In his book, Gospel Women, biblical scholar Richard Bauckham provides evidence that the Joanna mentioned in Luke’s Gospel is the same person that Paul names as the woman Junia in Romans 16:7.* It was a common practice for Jews to adopt a “Roman” or Latin name. Joanna is a Hellenized, Grecian adaptation of a Hebrew name, and Junia is the Latin form.  Paul mentions that Junia (Joanna) was a member of the Christian community prior to his conversion, placing her in the timeline as a member from the beginning (Paul’s conversion was three years after Jesus’s death). Paul also describes her as one of the most prominent among the apostles. She is also identified as a “fellow prisoner, outstanding among the messengers and Christians before I was” (Romans 16:7). If Bauckham’s argument holds, Joanna/Junia was convicted and imprisoned for her associations and actions within the early Jesus movement. Undoubtedly, she was courageous, strong, and faithful.

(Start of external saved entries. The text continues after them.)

Lemma admitExisting_safe principal s c k request m :
  wp (admitExisting cfg principal s c k request m) (fun _ t => safe_trace principal s c k t).
Proof.
  unfold admitExisting. destruct (canonicalCommand request); [|apply wp_ret; by repeat constructor].
  apply authorize_safe. apply only_bind; [apply retry_own|]. intros [[e|]|e]; [walk_only| |walk_only].
  apply only_bind; [apply existing_own|]. intros [entry|]; [|walk_only].
  apply only_bind; [apply ownerAppliesPrincipal_own|]. intros [e|]; [walk_only|]. apply admit_own.
Qed.

Lemma AdmitCreate_safe principal req :
  wp (AdmitCreate cfg principal req)
    (fun _ t => safe_trace principal (cr_SessionID req) (cr_CommandID req) KindCreateSession t).
Proof.
  apply gated_safe, attributed_safe. intros p. cbv beta zeta.
  case_match; [|apply wp_ret; by repeat constructor]. apply authorize_safe. apply only_call; [done|]. intros [[target|]|]; [|walk_only..].
  case_match; [walk_only|]. case_match; [walk_only|]. apply (create_own principal (create_with req p)).
Qed.

Lemma AdmitGateResponse_safe principal req :
  wp (AdmitGateResponse cfg principal req)
    (fun _ t => safe_trace principal (gr_SessionID req) (gr_CommandID req) KindGateResponse t).
Proof.
  apply gated_safe, attributed_safe. intros p. cbv beta zeta.
  case_match; [|apply wp_ret; by repeat constructor]. apply authorize_safe. apply only_bind; [apply retry_own|]. intros [[e|]|e]; [walk_only| |walk_only].
  case_match; [walk_only|]. apply only_bind; [apply existing_own|]. intros [entry|]; [|walk_only].
  apply only_call; [done|]. intros now. case_match; [walk_only|].
  apply only_bind; [apply gateOwnerAnswers_own|]. intros [e|]; [walk_only|].
  apply only_bind; [apply ownerAppliesPrincipal_own|]. intros [e|]; [walk_only|]. apply admit_own.
Qed.

Lemma Admit_safe principal r :
  wp (Admit principal r) (fun _ t => safe_trace principal (request_session r) (request_command r) (request_kind r) t).
Proof.
  destruct r; [apply AdmitCreate_safe| | | |apply AdmitGateResponse_safe].
  all: apply gated_safe, attributed_safe; intros ?; apply admitExisting_safe.
Qed.

(** ** What a caller is answered *)

(** What the store admitted, and what was announced. *)
Definition stored (e : event admissionCall) : option (DispositionInboxEntry * bool) :=
  match e with
  | Ev _ (AdmitDispositionCommand _) r => match r with Ok x => Some x | Fail _ => None end
  | Ev _ (AdmitPublicCreate _) r => match r with Ok x => Some x | Fail _ => None end
  | _ => None
  end.
Definition announced (e : event admissionCall) : option AdmissionNotice :=
  match e with Ev _ (OnAdmitted n) _ => Some n | _ => None end.
(** The retry read found the command. *)
Definition found_command (e : event admissionCall) : bool :=
  match e with
  | Ev _ (GetDispositionCommand _ _ _) r => match r with Ok _ => true | Fail _ => false end
  | _ => false
  end.
Definition retried (t : list (event admissionCall)) : bool := existsb found_command t.

Definition accounts (a : answer) (t : list (event admissionCall)) : Prop :=
  match a with
  | Ok (entry, created) =>
      exists fresh, omap stored t = [(entry, fresh)] /\ created = fresh && negb (retried t)
        /\ omap announced t = if hasOnAdmitted cfg then [Notice entry] else []
  | Fail _ => omap stored t = [] /\ omap announced t = []
  end.

(** A call that neither admits, announces nor finds. *)
Definition silent (e : event admissionCall) : Prop :=
  stored e = None /\ announced e = None /\ found_command e = false.

Lemma silent_accounts a t u : Forall silent t -> accounts a u -> accounts a (t ++ u).
Proof.
  intros Ht Hu. induction Ht as [|e t (Hs & Ha & Hf) _ IH]; [done|].
  unfold accounts, retried in *. cbn [omap list_omap existsb app]. rewrite Hs, Ha, Hf. exact IH.
Qed.
(* ===== verification/ClientLink.v ===== *)
(** * The ClientLink engine (src/internal/realtime/clientlink)

    The transport-independent half of the client edge: its limits and handshake
    (link.go), the delivery demand its subscriptions hold (demand.go), the
    command RPCs (command.go) and the channel names it publishes on
    (publish.go). Each operation on the demand table runs under the engine's
    mutex, so it is one step; the authorizer, the admission service and the
    demand plane are calls. An armed release is a callback that may run at any
    later time, also after it was stopped. The handler over the Centrifuge node is
    in ClientTransport.v. *)

From S2P Require Import Prelude Wire Framing Text Program Identity Pending Refusal Admission.
Local Open Scope prog_scope.
Local Open Scope string_scope.
Local Open Scope Z_scope.

Definition ErrInvalidConfig : error := sentinel "clientlink.ErrInvalidConfig".
Definition ErrUnsupportedProtocol : error := sentinel "clientlink.ErrUnsupportedProtocol".
Definition ErrUnroutableChannel : error := sentinel "clientlink.ErrUnroutableChannel".
Definition ErrUnknownMethod : error := sentinel "clientlink.ErrUnknownMethod".
Definition ErrUnreadableRecord : error := sentinel "clientlink.ErrUnreadableRecord".

(** ** Limits and configuration (link.go); durations in nanoseconds *)
Definition ProtocolVersion : string := "1".
Definition MinPingInterval : Z := 1000000000.

Record Limits := MkLimits {
  MaxMessageBytes : Z; MaxConnections : Z; MaxChannelsPerConnection : Z; PerConnectionQueueBytes : Z;
  WriteTimeout : Z; PingInterval : Z; PongTimeout : Z; CommandTimeout : Z; DemandReleaseDebounce : Z;
  OwnershipPollInterval : Z; DemandTimeout : Z
}.

Definition Limits_Validate (l : Limits) : option error :=
  let invalid := Some (wrapf [ErrInvalidConfig]) in
  if negb (MaxMessageBytes l =? 0) && ((MaxMessageBytes l <? Z.shiftl 64 10) || (Z.shiftl 16 20 <? MaxMessageBytes l)) then invalid
  else if MaxConnections l <? 1 then invalid
  else if MaxChannelsPerConnection l <? 1 then invalid
  else if PerConnectionQueueBytes l <? 1 then invalid
  else if WriteTimeout l <=? 0 then invalid
  else if PingInterval l <? MinPingInterval then invalid
  else if PongTimeout l <=? 0 then invalid
  else if CommandTimeout l <=? 0 then invalid
  else if DemandReleaseDebounce l <? 0 then invalid
  else if DemandTimeout l <=? 0 then invalid
  else None.

(** [Config]: the five interfaces by presence. *)
Record EngineConfig := MkEngineConfig {
  e_hasAuthenticator : bool; e_hasAuthorizer : bool; e_hasAdmitter : bool; e_hasDemand : bool; e_hasClock : bool;
  e_Limits : Limits; e_Version : string
}.

(** ** The demand table (demand.go) *)

(** A [*demandEntry]: its identity, and its members; [stop] by presence. *)
Record demandEntry := MkDemandEntry { de_id : nat; bindings : Z; generation : Z; armed : bool }.

(** A scheduled [drain]: what its closure captured. *)
Record callback := MkCallback { cb_key : sessionKey; cb_entry : nat; cb_generation : Z }.

(** [Engine]: the table, the entries allocated so far, and the releases ever
    scheduled. *)
Record Engine := MkEngine { demand : gmap sessionKey demandEntry; allocated : nat; scheduled : list callback }.

Definition NewEngine (cfg : EngineConfig) : result Engine :=
  let invalid := Fail (wrapf [ErrInvalidConfig]) in
  if negb (e_hasAuthenticator cfg) then invalid
  else if negb (e_hasAuthorizer cfg) then invalid
  else if negb (e_hasAdmitter cfg) then invalid
  else if negb (e_hasDemand cfg) then invalid
  else if negb (e_hasClock cfg) then invalid
  else if bool_decide (e_Version cfg = "") then invalid
  else match Limits_Validate (e_Limits cfg) with
  | Some err => Fail err
  | None => Ok (MkEngine ∅ 0 [])
  end.

Inductive linkCall : Type -> Type :=
| AskSubscribe (p : Principal) (channel : string) : linkCall (option error)
| DemandAcquire (key : sessionKey) : linkCall (option error)
| DemandRelease (key : sessionKey) : linkCall (option error).

Abbreviation linking := (prog linkCall).

Definition put (key : sessionKey) (entry : demandEntry) (e : Engine) : Engine :=
  MkEngine (<[key := entry]> (demand e)) (allocated e) (scheduled e).

Definition cancelRelease (entry : demandEntry) : demandEntry :=
  if armed entry then MkDemandEntry (de_id entry) (bindings entry) (u64 (generation entry + 1)) false else entry.

Definition acquire (key : sessionKey) (e : Engine) : linking (option error * Engine) :=
  match demand e !! key with
  | Some entry =>
      let entry := MkDemandEntry (de_id entry) (bindings entry + 1) (generation entry) (armed entry) in
      Ret (None, put key (cancelRelease entry) e)
  | None =>
      call! err := DemandAcquire key in
      match err with
      | Some err => Ret (Some err, e)
      | None =>
          Ret (None, MkEngine (<[key := MkDemandEntry (allocated e) 1 0 false]> (demand e)) (S (allocated e)) (scheduled e))
      end
  end.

Let us spend time with this woman at the empty tomb, a woman who has been healed and saved, who has risked her home and status in support of Jesus, and who, in the years to follow, continued her brave witness and faithfulness and was incarcerated with others of the movement. Perhaps in our reflection on Joanna’s life and witness, our own journey can be fueled and inspired. 

Has your faith and your relationship with Jesus caused friction in your family? How did you navigate this? What impact did it have on your believing?

Believing in Jesus and being a Christian is not a very popular religious position in our present zeitgeist. Joanna, in her time, knew the “cost of discipleship,” risking a bold faith and being incarcerated for her association with Jesus and the Way.

What “price” are you willing to pay for your love, faith, and discipleship in the Risen One?

How can you live a more courageous witness in a loving, generous, faithful way?

As you pray, lift up women of faith who are currently imprisoned.

Prayer: Holy One, give me strength in my believing and courage in my faithful witness. May your love shine through my thoughts, words, and actions as I live the Risen Life. In Jesus’s name, I pray. Amen. Alleluia.

* Some translations incorrectly identify Junia as Junias, a male. Bauckham and other scholars hold that Paul is naming Joanna here and that the male translation is an error.